(Beginning of DATASET ENTRIES)

(* ===== verification/Relational.v ===== *)
(** What the queries of the program use of SQL beyond a selection: window
    functions over one partition, groups and aggregates.  A partition is the list
    of its rows in the order of the window; the order of the groups of a query is
    not defined, and nothing below depends on it. *)
From S2P Require Import Prelude.

(** ** Windows *)

Section windows.
Context {A : Type}.
Implicit Types (l : list A).

(** [row_number() over w] and [lag(x) over w], beside each row. *)
Fixpoint windowed (ordinal : Z) (prev : option A) (l : list A) : list (Z * option A * A) :=
  match l with
  | [] => []
  | x :: l => (ordinal, prev, x) :: windowed (ordinal + 1) (Some x) l
  end.
Definition over l : list (Z * option A * A) := windowed 1 None l.

(** [lead(x) over w]. *)
Fixpoint leading l : list (A * option A) :=
  match l with
  | [] => []
  | x :: l => (x, head l) :: leading l
  end.

(** [sum(f) over (order by ...)], up to and with the row. *)
Fixpoint running (f : A -> Z) (sofar : Z) (l : list A) : list (A * Z) :=
  match l with
  | [] => []
  | x :: l => (x, sofar + f x) :: running f (sofar + f x) l
  end.
End windows.

(** ** Groups *)

Section groups.
Context {A K : Type} `{EqDecision K} (key : A -> K).

Definition rows_with (k : K) (l : list A) : list A := List.filter (fun x => bool_decide (key x = k)) l.
Definition group_by (l : list A) : list (K * list A) := (fun k => (k, rows_with k l)) <$> remove_dups (key <$> l).
End groups.

(** ** Aggregates, which are null over no rows *)

Definition sql_max (l : list Z) : option Z := match l with [] => None | x :: l => Some (fold_left Z.max l x) end.
Definition sql_min (l : list Z) : option Z := match l with [] => None | x :: l => Some (fold_left Z.min l x) end.
Definition sql_sum {A} (f : A -> Z) (l : list A) : option Z := match l with [] => None | _ => Some (zsum f l) end.
Definition count_where {A} (f : A -> bool) (l : list A) : Z := Z.of_nat (length (List.filter f l)).

(** ** Lemmas *)

Section lemmas.
Context {A K : Type} `{EqDecision K} (key : A -> K).

Lemma elem_of_group_by k rows l : (k, rows) ∈ group_by key l <-> k ∈ (key <$> l) /\ rows = rows_with key k l.
Proof.
  unfold group_by. rewrite list_elem_of_fmap. split.
  - intros (k' & E & Hk). injection E as -> ->. rewrite elem_of_remove_dups in Hk. by split.
  - intros [Hk ->]. exists k. split; [done|]. by apply elem_of_remove_dups.
Qed.
Lemma group_by_keys l : NoDup (group_by key l).*1.
Proof. unfold group_by. rewrite <- list_fmap_compose, list_fmap_id. apply NoDup_remove_dups. Qed.

(** The rows of one key apart from all others are a group. *)
Lemma group_by_split k segment rest : segment <> [] -> Forall (fun x => key x = k) segment -> Forall (fun x => key x <> k) rest ->
  group_by key (segment ++ rest) ≡ₚ (k, segment) :: group_by key rest.
Proof.
  intros Hne Hs Hr. unfold group_by.
  assert (rows_with key k (segment ++ rest) = segment) as Ek.
  { unfold rows_with. rewrite List.filter_app, filter_all, filter_nothing, app_nil_r; [done| |].
    - intros x Hx. rewrite Forall_forall in Hr. by apply bool_decide_eq_false_2, Hr.
    - intros x Hx. rewrite Forall_forall in Hs. by apply bool_decide_eq_true_2, Hs. }
  assert (forall k', k' <> k -> rows_with key k' (segment ++ rest) = rows_with key k' rest) as Eo.
  { intros k' Hk. unfold rows_with. rewrite List.filter_app, filter_nothing; [done|].
    intros x Hx. rewrite Forall_forall in Hs. apply bool_decide_eq_false_2. rewrite (Hs x Hx). congruence. }
  assert (k ∉ (key <$> rest)) as Hk. { intros (x & -> & Hx)%list_elem_of_fmap. rewrite Forall_forall in Hr. by apply (Hr x). }
  assert (remove_dups (key <$> segment ++ rest) ≡ₚ k :: remove_dups (key <$> rest)) as Hp.
  { apply NoDup_Permutation; [apply NoDup_remove_dups|constructor; [by rewrite elem_of_remove_dups|apply NoDup_remove_dups]|].
    intros y. rewrite elem_of_cons, !elem_of_remove_dups, fmap_app, elem_of_app.
    split; [|intros [->|?]; [left|by right]].
    - intros [(x & -> & Hx)%list_elem_of_fmap|?]; [left|by right]. rewrite Forall_forall in Hs. by apply Hs.
    - destruct segment as [|x segment]; [done|]. apply list_elem_of_fmap. exists x. split; [|left]. symmetry. by inversion Hs. }
  rewrite Hp. cbn [fmap list_fmap]. rewrite Ek. constructor.
  apply reflexive_eq, list_fmap_ext. intros i k' Hk'%list_elem_of_lookup_2. rewrite elem_of_remove_dups in Hk'. by rewrite Eo by (intros ->; done).
Qed.
Lemma group_by_nil : group_by key [] = [].
Proof. done. Qed.
End lemmas.

Lemma sql_max_spec l : match sql_max l with None => l = [] | Some m => m ∈ l /\ forall x, x ∈ l -> x <= m end.
Proof.
  destruct l as [|x l]; [done|]. cbn. revert x. induction l as [|y l IH]; intros x; cbn.
  { split; [left|]. intros z [->|[]%elem_of_nil]%elem_of_cons. lia. }
  destruct (IH (Z.max x y)) as [Hin Hle]. split.
  - apply elem_of_cons in Hin as [E|Hin]; [|by right; right]. rewrite E. destruct (Z.max_spec x y) as [[_ ->]|[_ ->]]; [right; left|left].
  - intros z Hz. assert (Z.max x y <= fold_left Z.max l (Z.max x y)) by (apply Hle; left).
    apply elem_of_cons in Hz as [->|[->|Hz]%elem_of_cons]; [lia|lia|]. apply Hle. by right.
Qed.
Lemma sql_min_spec l : match sql_min l with None => l = [] | Some m => m ∈ l /\ forall x, x ∈ l -> m <= x end.
Proof.
  destruct l as [|x l]; [done|]. cbn. revert x. induction l as [|y l IH]; intros x; cbn.
  { split; [left|]. intros z [->|[]%elem_of_nil]%elem_of_cons. lia. }
  destruct (IH (Z.min x y)) as [Hin Hle]. split.
  - apply elem_of_cons in Hin as [E|Hin]; [|by right; right]. rewrite E. destruct (Z.min_spec x y) as [[_ ->]|[_ ->]]; [left|right; left].
  - intros z Hz. assert (fold_left Z.min l (Z.min x y) <= Z.min x y) by (apply Hle; left).
    apply elem_of_cons in Hz as [->|[->|Hz]%elem_of_cons]; [lia|lia|]. apply Hle. by right.
Qed.
Lemma sql_max_is l m : m ∈ l -> (forall x, x ∈ l -> x <= m) -> sql_max l = Some m.
Proof.
  intros Hm Hle. pose proof (sql_max_spec l) as H. destruct (sql_max l) as [m'|]; [|subst; set_solver].
  destruct H as [Hin Hle']. f_equal. apply Z.le_antisymm; auto.
Qed.
Lemma sql_min_is l m : m ∈ l -> (forall x, x ∈ l -> m <= x) -> sql_min l = Some m.
Proof.
  intros Hm Hle. pose proof (sql_min_spec l) as H. destruct (sql_min l) as [m'|]; [|subst; set_solver].
  destruct H as [Hin Hle']. f_equal. apply Z.le_antisymm; auto.
Qed.
Lemma mjoin_cons {A} (x : list A) l : mjoin (x :: l) = x ++ mjoin l.
Proof. done. Qed.
Lemma zsum_fmap {A B} (f : B -> Z) (g : A -> B) l : zsum f (g <$> l) = zsum (fun x => f (g x)) l.
Proof. induction l as [|x l IH]; [done|]. cbn [fmap list_fmap]. by rewrite !zsum_cons, <- IH. Qed.
Lemma zsum_one {A} (l : list A) : zsum (fun _ => 1) l = Z.of_nat (length l).
Proof. induction l as [|x l IH]; [done|]. rewrite zsum_cons, IH. cbn [length]. lia. Qed.

(** ** Spans that an exclusion constraint keeps apart *)

Lemma ordpairs_perm {A} (R : A -> A -> Prop) l l' : (forall a b, R a b -> R b a) -> l ≡ₚ l' -> ForallOrdPairs R l -> ForallOrdPairs R l'.
Proof.
  intros HR Hp. induction Hp as [|x l l' Hp IH|x y l|l1 l2 l3 _ IH1 _ IH2]; intros Hf; [done| | |by auto].
  - inversion Hf; subst. constructor; [by rewrite <- Hp|auto].
  - inversion Hf as [|? ? Hx Hf']; subst. inversion Hf' as [|? ? Hy Hf'']; subst. apply Forall_cons in Hx as [Hxy Hx].
    constructor; [|by constructor]. constructor; [by apply HR|done].
Qed.
Lemma ordpairs_filter {A} (R : A -> A -> Prop) f l : ForallOrdPairs R l -> ForallOrdPairs R (List.filter f l).
Proof.
  induction 1 as [|x l Hx Hl IH]; [constructor|]. cbn. destruct (f x); [|done]. constructor; [|done].
  apply Forall_forall. intros y [Hy _]%elem_of_filter_bool. rewrite Forall_forall in Hx. auto.
Qed.

Section spans.
Context {A K : Type} (key : A -> K) (start fin : A -> Z).

(** [EXCLUDE USING gist (key WITH =, span WITH &&)], of inclusive spans. *)
Definition disjoint_spans (a b : A) : Prop := key a = key b -> fin a < start b \/ fin b < start a.
Definition spans_apart (a b : A) : Prop := fin a < start b.

Lemma intervals_apart rows : Forall (fun r => start r <= fin r) rows -> ForallOrdPairs disjoint_spans rows ->
  (forall a b, a ∈ rows -> b ∈ rows -> key a = key b) -> StronglySorted spans_apart (stable_sort (by_key start) rows).
Proof.
  intros Hok Hd Hi. assert (StronglySorted (fun x y => by_key start x y = true) (stable_sort (by_key start) rows)) as HS by (apply stable_sort_sorted; eauto with js).
  assert (ForallOrdPairs disjoint_spans (stable_sort (by_key start) rows)) as Hd'.
  { eapply ordpairs_perm; [|symmetry; apply stable_sort_perm|done]. unfold disjoint_spans. intros a b Hab E. specialize (Hab (eq_sym E)). tauto. }
  assert (forall r, r ∈ stable_sort (by_key start) rows -> r ∈ rows) as Hsub by (intros r; apply elem_of_stable_sort).
  revert HS Hd' Hsub. generalize (stable_sort (by_key start) rows) as l.
  induction l as [|r l IH]; intros HS Hd' Hsub; [constructor|]. apply StronglySorted_inv in HS as [HS Hr]. inversion Hd' as [|? ? Hdr Hdl]; subst.
  constructor; [apply IH; [done|done|intros; apply Hsub; by right]|]. rewrite Forall_forall in *. intros b Hb.
  specialize (Hr b Hb). specialize (Hdr b Hb). unfold by_key in Hr. unfold spans_apart.
  assert (start b <= fin b) by (apply Hok, Hsub; by right).
  destruct Hdr as [?|?]; [apply Hi; apply Hsub; [left|by right]|done|lia].
Qed.
Lemma last_interval rows r : StronglySorted spans_apart rows -> Forall (fun r => start r <= fin r) rows -> last rows = Some r ->
  r ∈ rows /\ forall x, x ∈ rows -> fin x <= fin r.
Proof.
  intros HS Hok E. pose proof (last_Some_elem_of _ _ E) as Hr. split; [done|]. revert E Hr.
  induction HS as [|x l HS IH Hx]; intros E Hr; [done|]. apply Forall_cons in Hok as [Hokx Hok].
  intros y [->|Hy]%elem_of_cons.
  - destruct l as [|z l]; [cbn in E; injection E as ->; lia|].
    assert (r ∈ z :: l) as Hr' by (by apply last_Some_elem_of). rewrite Forall_forall in Hx, Hok. specialize (Hx r Hr'). specialize (Hok r Hr').
    unfold spans_apart in Hx. lia.
  - destruct l as [|z l]; [by apply elem_of_nil in Hy|]. apply IH; [done|done| |done]. by apply last_Some_elem_of.
Qed.
Lemma first_interval r rows x : StronglySorted spans_apart (r :: rows) -> Forall (fun r => start r <= fin r) (r :: rows) -> x ∈ r :: rows -> start r <= start x.
Proof.
  intros HS Hok [->|Hx]%elem_of_cons; [lia|]. apply StronglySorted_inv in HS as [_ Hr]. rewrite Forall_forall in Hr. specialize (Hr x Hx).
  apply Forall_cons in Hok as [? _]. unfold spans_apart in Hr. lia.
Qed.
End spans.

Lemma windowed_rows {A} (l : list A) : forall ordinal prev, snd <$> windowed ordinal prev l = l.
Proof. induction l as [|x l IH]; intros; [done|]. cbn. f_equal. apply IH. Qed.
Lemma group_found {A} (key : A -> nat) (l : list A) id :
  snd <$> List.find (fun g => Nat.eqb g.1 id) (group_by key l) = match rows_with key id l with [] => None | rows => Some rows end.
Proof.
  destruct (List.find _ _) as [[k rows]|] eqn:E; cbn.
  - apply List.find_some in E as [Hin Hk]. cbn in Hk. apply Nat.eqb_eq in Hk as ->. apply list_elem_of_In, elem_of_group_by in Hin as [Hin ->].
    apply list_elem_of_fmap in Hin as (x & -> & Hx). destruct (rows_with key (key x) l) as [|y ys] eqn:Er; [|done]. exfalso.
    assert (x ∈ rows_with key (key x) l) as Hx'. { apply elem_of_filter_bool. split; [done|]. by apply bool_decide_eq_true. }
    rewrite Er in Hx'. by apply elem_of_nil in Hx'.
  - destruct (rows_with key id l) as [|x xs] eqn:Er; [done|]. exfalso.
    assert (x ∈ rows_with key id l) as [Hx Hk%bool_decide_eq_true]%elem_of_filter_bool by (rewrite Er; left).
    assert ((id, x :: xs) ∈ group_by key l) as Hg. { apply elem_of_group_by. split; [|done]. rewrite <- Hk. by apply list_elem_of_fmap_2. }
    apply list_elem_of_In in Hg. apply (List.find_none _ _ E) in Hg. cbn in Hg. by rewrite Nat.eqb_refl in Hg.
Qed.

(End of DATASET ENTRIES)

*DIRECTIONS FOR THIS TASK:*
For every line above that includes the string "over", copy the line.

*ANSWER SPACE:*
    functions over one partition, groups and aggregates.  A partition is the list
(** [row_number() over w] and [lag(x) over w], beside each row. *)
Definition over l : list (Z * option A * A) := windowed 1 None l.
(** [lead(x) over w]. *)
(** [sum(f) over (order by ...)], up to and with the row. *)
(** ** Aggregates, which are null over no rows *)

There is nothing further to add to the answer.